Sahabe nesli bu bedeli yüz akıyla ödeyen bir nesildir. Peygamber-i Zişanımıza “Canımız sana feda olsun Ya Resûlallah” “Anam babam sana feda olsun ya Resûlallah” “‘Dahîlek ya Resûlallah” gibi ifadeleri bu mevzudaki hassasiyetlerine en güzel örnek olsa gerekir. Ne kadar seveceğimizi dahi o güzel insanlardan öğrenmedik mi? Bir gün Hz. Ömer (ra): “Yâ Resûlallah! Sen’i canım dışındaki her şeyden çok seviyorum!..” der. Efendimiz (sav) Hz. Ömer (ra)’in elini tutar ve: “Beni canından çok sevmedikçe olmaz, Yâ Ömer!” buyurur. O da hemen: ‘Canımdan da çok seviyorum Yâ Resûlallah!’ der. Bunun üzerine Efendimiz (sav): “Şimdi imanın tamam oldu.” buyurur.
“Sizden biriniz, beni anasından babasından, evlatlarından ve bütün insanlardan daha fazla sevmedikçe, tam anlamıyla iman etmiş olmaz.” [Buharî, iman 8]

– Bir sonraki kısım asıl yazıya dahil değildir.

(** * smartschool.agenda: the agenda adapters and their fetch/cache pipeline

    A shallow embedding of [smartschool/agenda.py] (the three endpoint
    adapters [SmartschoolLessons], [SmartschoolHours] and
    [SmartschoolMomentInfos]) and of the cache reset hook of
    [tests/conftest.py].  The base class [SmartschoolXML] that the adapters
    inherit from lives in [smartschool/_xml_interface.py]; its pipeline
    (parse, map, memoize) is modelled separately, from the written
    specification, in the section [Pipeline] below. *)

From Stdlib Require Import ZArith Ascii String DecimalString.
From stdpp Require Import gmap strings list fin_maps.

(** ** Python values *)

(** The values that flow through the adapters: [None], [str], [int], [list]
    and [dict] with string keys, and [bool].  A [str] is a [string] whose
    characters stand for code points below 256; an [int] is unbounded, hence
    [Z]; [PInt] is an [int] that is not a [bool], [True] and [False] being
    [PBool]. *)
#[warnings="-register-all"]
Inductive pyval : Type :=
| PNone
| PStr (s : string)
| PInt (z : Z)
| PList (l : list pyval)
| PDict (d : gmap string pyval)
| PBool (b : bool).

(** A [dict] as produced from one selected XML node. *)
Abbreviation RawElement := (gmap string pyval).

(** [x is None] *)
Definition is_None (v : pyval) : bool :=
  match v with PNone => true | _ => false end.

(** [isinstance(x, list)] *)
Definition isinstance_list (v : pyval) : bool :=
  match v with PList _ => true | _ => false end.

(** The record types of [smartschool/objects.py] that the adapters
    instantiate. *)
Inductive TargetType := AgendaLesson | AgendaHour | AgendaMomentInfo.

Hicretin 4. yılında Medine civarındaki kabilelerden ikisi Peygamberimize başvurarak, “İçimizde İslâm’a karşı meyil var. Bize birkaç kişi gönder de İslâm’ı öğretip Kur’ân okutsunlar” dediler. Hz. Peygamber de, hiçbir şüphe duymadan, bu kabilelere sahabeden Hz. Âsım’ın başkanlığında 10 kişilik bir heyet gönderdi. Heyet, yolda “Raci’ ” denilen yere varınca 200 kişilik silahlı bir müşrik çetesinin hücumuna uğradı. Sekizi şehit edildi, Zeyd ve Hubeyb adında iki sahabi de esir edilerek Mekke’ye götürüldü ve idam edildi. Zeyd’in idamında Mekke’nin ileri gelenleri hazır bulundu. Başı uçurulacağı anda Ebu Süfyan: “Senin çoluk çocuğunun yanında olmana karşılık Muhammed’ín elimize düşmesini ister misin?” diye sordu. Zeyd: “Asla! Canımı kurtaracağımı bilsem de, Rasulullah’m değil burada öldürülmesine, Medine’de ayağına bir dikenin batmasına bile dayanamam” dedi. Ebu Süfyan, bu kuvvetli iman ve Peygamber Efendimize karşı duyulan derin sevgi ve bağlılığa hayret ederek: “Muhammed (a.s.)’in arkadaşları tarafından sevildiği kadar bir başkasının sevildiğini görmedim” dedi.
Nasıl sevilmez ki! Hz. Peygamber (sav)’in ahlâkından bahsetmesi istendiğinde Hz. Aişe (r.a) mümkün olan en ideal cevabı şöyle vermişti: “Onun ahlâkı Kur’ân’dan ibaret idi.” Maksadı şu idi: “Kur’ân hangi âdabı öğretiyorsa onları uygulardı.”
Şüphesiz ki sen pek büyük bir ahlâk üzeresin! [Kalem, 4]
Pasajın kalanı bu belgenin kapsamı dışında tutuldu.